An impulse to blame others or shirk responsibility has always been foreign to me. I appreciate the complexity of the universe and the search for genuine answers to its contradictions. That worldview is not an easy one – it demands time, energy, and emotional resources. Understanding another person or group feels like my own kind of mental sudoku, even though that effort is rarely met with the same reciprocity.
The truth is, shifting fault onto some total evil is far easier than accepting personal accountability. I’ve been there too — as we all have. But I’ve learned I’m a bad liar, especially when it comes to myself, and I can’t hold onto comforting illusions for very long.
When something is easier, our human, often silly, brains cling to it as a form of protection. Corporations, figures of power, the powerless, and my favourite cause of all our problems — aliens. Belief doesn’t need to be true to be powerful; it only needs to be convenient. Simplicity quiets fear and stills the mind when everything begins to fall apart.

My favourite movie of the year offers no such comfort. Bugonia captures the screaming madness of the world as it is. In its disturbing, surreal way, it exposes something primitive in human nature, showing how easily the mind deceives itself — inventing any story necessary to quiet fear and numb pain. An old, familiar tale of humanity failing once again, while warning that we don’t always have to choose temporary comfort. Sometimes we have to stop and look honestly at where we are heading as a society.
Bugonia is one of the sharpest representations of today’s problems. If you’re expecting satisfying or logical explanations, you will be deeply disappointed. Every plot twist only deepens the confusion. And despite starring Emma Stone and being directed by Yorgos Lanthimos, it failed at the box office.

Bugonia refuses to exist within a single genre. It shifts between sci-fi, satire, thriller, dark comedy, and existential drama. This blending becomes a way to surprise an audience that already knows the rules. Modern viewers recognize tropes instantly and grow bored with predictable formulas. Multi-genre films allow contradictory emotions to coexist, but that same eclectic chaos can also signal a deeper creative crisis.
Much like a century ago, when eclecticism first emerged, we are once again in a moment of disorientation — trying to understand how to live in a new world, overwhelmed by information, possibilities, and tools we barely know how to use. Metamodernism may have reached its peak in cinema: combining the seemingly incompatible into one bowl and making it all somehow make sense.

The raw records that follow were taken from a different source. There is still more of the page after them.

(** Data written to a line of a set is what a read of the same bytes
    returns, and reads of the bytes of any other line return what they did before. *)
Theorem line_write_read {P} `{HL : PolicyLaws P} info (s : CacheSet.t P) line off buf n d :
  set_wf info s → CacheSet.m_blocks s = Some d → (line < CacheSet.m_associativity s)%nat →
  (off + n ≤ CacheSet.m_blocksize s)%nat → in_u32 (Z.of_nat (CacheSet.m_blocksize s)) → (n ≤ length buf)%nat →
  ∃ info' s', CacheSet.write_line info s line off (Some buf) n true = Ok (info', s') ∧ set_wf info' s' ∧
    (∃ r, CacheSet.read_line info' s' line off true n false = Ok (Some (take n buf), r)) ∧
    (∀ line' off' m, line' ≠ line → (line' < CacheSet.m_associativity s)%nat →
       (off' + m ≤ CacheSet.m_blocksize s)%nat →
       ∃ x r r', CacheSet.read_line info' s' line' off' true m false = Ok (Some x, r') ∧
                 CacheSet.read_line info s line' off' true m false = Ok (Some x, r)).
Proof.
  intros (H0 & Hl & Hu & Hd & Hp & Hinfo) Ed Hline Hoff Hbs Hn. specialize (Hd d Ed).
  unfold CacheSet.write_line. rewrite u32_small by rlia.
  rewrite (proj2 (Z.leb_le (Z.of_nat (off + n)) (Z.of_nat (CacheSet.m_blocksize s)))) by lia.
  cbn [check rbind]. rewrite Ed. assert (line * CacheSet.m_blocksize s + off + n ≤ length d)%nat by (rewrite Hd; nia).
  rewrite mem_write_ok by lia. cbn [rbind]. unfold CacheSet.touch_line. cbn [CacheSet.m_associativity CacheSet.set_data CacheSet.policy].
  destruct (pol_update _ info (CacheSet.policy s) line Hline Hp Hinfo) as (info' & p' & -> & Hp' & Hinfo').
  cbn [rbind]. set (a := (line * CacheSet.m_blocksize s + off)%nat) in *.
  eexists info', _. split; [done|]. split.
  { unfold set_wf. cbn. split_and!; try done. intros ? [= <-]. rewrite mem_write_length; lia. }
  unfold CacheSet.read_line. cbn [CacheSet.m_blocks CacheSet.m_blocksize CacheSet.set_policy CacheSet.set_data].
  rewrite u32_small by rlia.
  rewrite (proj2 (Z.leb_le (Z.of_nat (off + n)) (Z.of_nat (CacheSet.m_blocksize s)))) by lia. cbn [check rbind]. split.
  - rewrite mem_read_ok by (rewrite mem_write_length; lia). cbn [rbind]. eexists. f_equal. f_equal. f_equal.
    rewrite drop_app_ge, length_take by (rewrite length_take; lia).
    replace (line * _ + off - _)%nat with 0%nat by (fold a; lia). rewrite drop_0.
    rewrite take_app_le by (rewrite length_take; lia). by rewrite take_take, Nat.min_id.
  - intros line' off' m Hne Hline' Hm. rewrite u32_small by rlia.
    rewrite (proj2 (Z.leb_le (Z.of_nat (off' + m)) (Z.of_nat (CacheSet.m_blocksize s)))) by lia. cbn [check rbind].
    rewrite Ed. set (a' := (line' * CacheSet.m_blocksize s + off')%nat).
    assert (a' + m ≤ length d)%nat by (rewrite Hd; nia).
    assert (a' + m ≤ a ∨ a + n ≤ a')%nat as Hdisj by (unfold a, a'; nia).
    rewrite !mem_read_ok by (rewrite ?mem_write_length; lia). cbn [rbind].
    unfold CacheSet.touch_line. cbn [rbind].
    eexists _, _, _. split; [reflexivity|]. do 3 f_equal. symmetry.
    apply list_eq. intros k. destruct (decide (k < m)%nat); [|by rewrite !lookup_take_ge by lia].
    rewrite !lookup_take_lt, !lookup_drop by lia. destruct Hdisj.
    + rewrite lookup_app_l by (rewrite length_take; lia). by rewrite lookup_take_lt by lia.
    + rewrite lookup_app_r by (rewrite length_take; lia). rewrite length_take.
      rewrite lookup_app_r by (rewrite length_take; lia). rewrite length_take, lookup_drop.
      f_equal. lia.
Qed.

Lemma line_write_read_witness :
  let s := CacheSet.new true 2 4 (LRU.new 2 1) in
  ∃ info' s', CacheSet.write_line (new_info 2 1) s 1 1 (Some [7; 8]) 2 true = Ok (info', s') ∧ set_wf info' s' ∧
    (∃ r, CacheSet.read_line info' s' 1 1 true 2 false = Ok (Some [7; 8], r)) ∧
    (∀ line' off' m, line' ≠ 1%nat → (line' < 2)%nat → (off' + m ≤ 4)%nat →
       ∃ x r r', CacheSet.read_line info' s' line' off' true m false = Ok (Some x, r') ∧
                 CacheSet.read_line (new_info 2 1) s line' off' true m false = Ok (Some x, r)).
Proof.
  eapply (line_write_read (new_info 2 1) (CacheSet.new true 2 4 (LRU.new 2 1)) 1 1 [7; 8] 2);
    [apply new_set_wf; [lia|apply lru_new_inv; lia|apply lru_new_info; lia]|reflexivity|cbn; lia|cbn; lia|cbn; rlia|cbn; lia].
Defined.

The same instability defines Bugonia’s themes. What does it feel like to live right now? When the world overflows with information, one emotional language is no longer enough. This instability isn’t a flaw — it’s the point. There is no longer a single, coherent storyline. The film carries many anxieties: conspiracy culture, corporate power, environmental collapse, alienation, and mental exhaustion. They are united by one core fear — what happens when facing reality requires more strength than we have left?

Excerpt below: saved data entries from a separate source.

(* ===== verification/Directory.v ===== *)
(** The tag directory: [directory_schemes/*] (entries, sharer sets, the directory)
    and [pr_l1_pr_l2_dram_directory_msi/dram_directory_cache.{h,cc}].

    [DirectoryEntry*] pointers are modelled as pointers: entries live in a store
    that belongs to the directory, so the table of the directory and the list of
    replaced entries can refer to the same object. *)
From S2P Require Import Prelude Utils Timing Replacement.

(** ** [directory_state.h], [coherency_protocol.h] *)
Module DirectoryState.
Inductive dstate_t := UNCACHED | SHARED | OWNED | MODIFIED | EXCLUSIVE.

#[global] Instance dstate_eq_dec : EqDecision dstate_t.
Proof. solve_decision. Defined.
End DirectoryState.

Module CoherencyProtocol.
Inductive type_t := MSI | MESI | MESIF.

#[global] Instance type_eq_dec : EqDecision type_t.
Proof. solve_decision. Defined.
End CoherencyProtocol.

(** ** [directory_entry.h], [directory_entry_limited_no_broadcast.h],
    [directory_entry_limitless.h], [directory_block_info.h] *)
Module DirectoryEntry.

(** The derived class and its fields. *)
Inductive scheme :=
  | LimitedNoBroadcast (m_rand_num : Z)
  | Limitless (m_software_trap_enabled : bool) (m_software_trap_penalty : Z).

Record t := mk {
  m_address : Z;
  m_dstate : DirectoryState.dstate_t;      (* m_directory_block_info *)
  m_owner_id : Z;
  m_forwarder_id : Z;
  m_sharers : list bool;                   (* a bitset or a vector of booleans *)
  m_scheme : scheme;
}.

(** The constructor does not initialise [m_forwarder_id]: [uninit] is what memory held.
    [capacity] is the number of bits of the sharer set. *)
Definition new (uninit : Z) (capacity : nat) (s : scheme) : t :=
  {| m_address := INVALID_ADDRESS; m_dstate := DirectoryState.UNCACHED;
     m_owner_id := INVALID_CORE_ID; m_forwarder_id := uninit;
     m_sharers := replicate capacity false; m_scheme := s |}.
Definition set_dir s (c : DramDirectoryCache.t) : t P Q :=
  mk c (m_dram_directory_req_queue_list s) (m_nuca_cache s) (m_shmem_perf_model s) (perfs s)
     (evict s) (forward s) (forward_failed s) (sent s).
Definition set_queue s (q : ReqQueueList.t ShmemReq.t) : t P Q :=
  mk (m_dram_directory_cache s) q (m_nuca_cache s) (m_shmem_perf_model s) (perfs s)
     (evict s) (forward s) (forward_failed s) (sent s).
Definition set_nuca s (n : option (NucaCache.t P Q)) : t P Q :=
  mk (m_dram_directory_cache s) (m_dram_directory_req_queue_list s) n (m_shmem_perf_model s) (perfs s)
     (evict s) (forward s) (forward_failed s) (sent s).
Definition set_clock s (m : ShmemPerfModel.t) : t P Q :=
  mk (m_dram_directory_cache s) (m_dram_directory_req_queue_list s) (m_nuca_cache s) m (perfs s)
     (evict s) (forward s) (forward_failed s) (sent s).
Definition set_perfs s (f : Z → ShmemPerf.t) : t P Q :=
  mk (m_dram_directory_cache s) (m_dram_directory_req_queue_list s) (m_nuca_cache s) (m_shmem_perf_model s) f
     (evict s) (forward s) (forward_failed s) (sent s).
Definition set_counters s (f : DirectoryState.dstate_t → Z) (fwd failed : Z) : t P Q :=
  mk (m_dram_directory_cache s) (m_dram_directory_req_queue_list s) (m_nuca_cache s) (m_shmem_perf_model s)
     (perfs s) f fwd failed (sent s).
Definition set_sent s (l : list packet) : t P Q :=
  mk (m_dram_directory_cache s) (m_dram_directory_req_queue_list s) (m_nuca_cache s) (m_shmem_perf_model s)
     (perfs s) (evict s) (forward s) (forward_failed s) l.

(** [getShmemPerfModel()->getElapsedTime(_SIM_THREAD)]. *)
Definition now s : Z := ShmemPerfModel.getElapsedTime (m_shmem_perf_model s) ShmemPerfModel.SIM_THREAD.

(** [perf->updateTime(time, reason)]. *)
Definition update_perf s (perf : option Z) (time : Z) (reason : ShmemPerf.shmem_times_type_t) : result (t P Q) :=
  match perf with
  | None => Err NullPointer
  | Some p => Ok (set_perfs s (λ k, if k =? p then ShmemPerf.updateTime (perfs s k) time reason else perfs s k))
  end.

Definition updateShmemPerf s (shmem_msg : ShmemMsg.t) (reason : ShmemPerf.shmem_times_type_t) : result (t P Q) :=
  update_perf s (ShmemMsg.m_perf shmem_msg) (now s) reason.

(** ** [MemoryManager::sendMsg] and [MemoryManager::broadcastMsg] *)

Definition sendMsg s (msg_type : ShmemMsg.msg_t) (sender_mem_component receiver_mem_component : MemComponent.component_t)
    (requester receiver address : Z) (data_buf : option buffer) (data_length : Z)
    (where_ : HitWhere.where_t) (perf : option Z) : result (t P Q) :=
  let! _ := check (Bool.eqb (bool_decide (data_buf = None)) (data_length =? 0)) AssertFail in
  let shmem_msg := ShmemMsg.setWhere
    (ShmemMsg.new msg_type sender_mem_component receiver_mem_component requester address data_buf data_length perf)
    where_ in
  let! msg_buf := ShmemMsg.makeMsgBuf shmem_msg in
  let! s := update_perf s perf (now s) ShmemPerf.UNKNOWN in
  Ok (set_sent s (sent s ++ [mk_packet (now s) (m_core_id_master cfg) receiver msg_buf])).

Definition broadcastMsg s (msg_type : ShmemMsg.msg_t) (sender_mem_component receiver_mem_component : MemComponent.component_t)
    (requester address : Z) (data_buf : option buffer) (data_length : Z) (perf : option Z) : result (t P Q) :=
  let! _ := check (Bool.eqb (bool_decide (data_buf = None)) (data_length =? 0)) AssertFail in
  let shmem_msg :=
    ShmemMsg.new msg_type sender_mem_component receiver_mem_component requester address data_buf data_length perf in
  let! msg_buf := ShmemMsg.makeMsgBuf shmem_msg in
  let! s := update_perf s perf (now s) ShmemPerf.UNKNOWN in
  Ok (set_sent s (sent s ++ [mk_packet (now s) (m_core_id_master cfg) BROADCAST msg_buf])).

(** A message of the directory to a cache that carries no data. *)
Definition send_to_cache s (msg_type : ShmemMsg.msg_t) (requester receiver address : Z) (perf : option Z) : result (t P Q) :=
  sendMsg s msg_type MemComponent.TAG_DIR MemComponent.L2_CACHE requester receiver address None 0
    HitWhere.UNKNOWN perf.

(** ** The directory entry of an address *)

Definition getDirectoryEntry s (address : Z) (modeled : bool) : result (option nat * t P Q) :=
  let! (r, c, m) :=
    DramDirectoryCache.getDirectoryEntry (uninit_forwarder cfg) (m_dram_directory_cache s)
      (m_shmem_perf_model s) address modeled in
  Ok (r, set_clock (set_dir s c) m).

(** [*directory_entry], read and written. *)
Definition get_entry s (p : nat) : result DirectoryEntry.t :=
  Directory.deref (DramDirectoryCache.m_directory (m_dram_directory_cache s)) p.
Definition put_entry s (p : nat) (e : DirectoryEntry.t) : t P Q :=
  let c := m_dram_directory_cache s in
  set_dir s (DramDirectoryCache.set_directory c (Directory.store (DramDirectoryCache.m_directory c) p e)).
Definition update_entry s (p : nat) (f : DirectoryEntry.t → DirectoryEntry.t) : result (t P Q) :=
  let! e := get_entry s p in Ok (put_entry s p (f e)).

Myths are born when reality becomes unbearable. The desire for simple explanations is deeply human, and Bugonia shows how far that desire can go — to a place where believing in the apocalypse feels easier than accepting how broken things already are.
The movie leaves you questioning who the real monster is. Is it merely the extreme paranoia of a mentally ill maniac, or are there truly ominous forces responsible for the chaos around us? Is it a naive, broken human chasing an idea of evil embodied by a heartless, cynical CEO, or is the reality far more disturbingly reversed?
The modern world is messy, ironic, frightening, and absurd all at once. We are given endless tools to observe it, but no guidance on how to use them. Bugonia defined my year not because it offered answers, but because it echoed my own confusion, giving me a brief sense of relief in realizing it isn’t just me jumping through burning fires all the time. It captured how unsettled everything feels — how people cope when they no longer have the capacity to see clearly. It understands the comfort of turning chaos into a narrative, and how tempting it is to shift the blame elsewhere, while showing exactly why it’s important not to do so.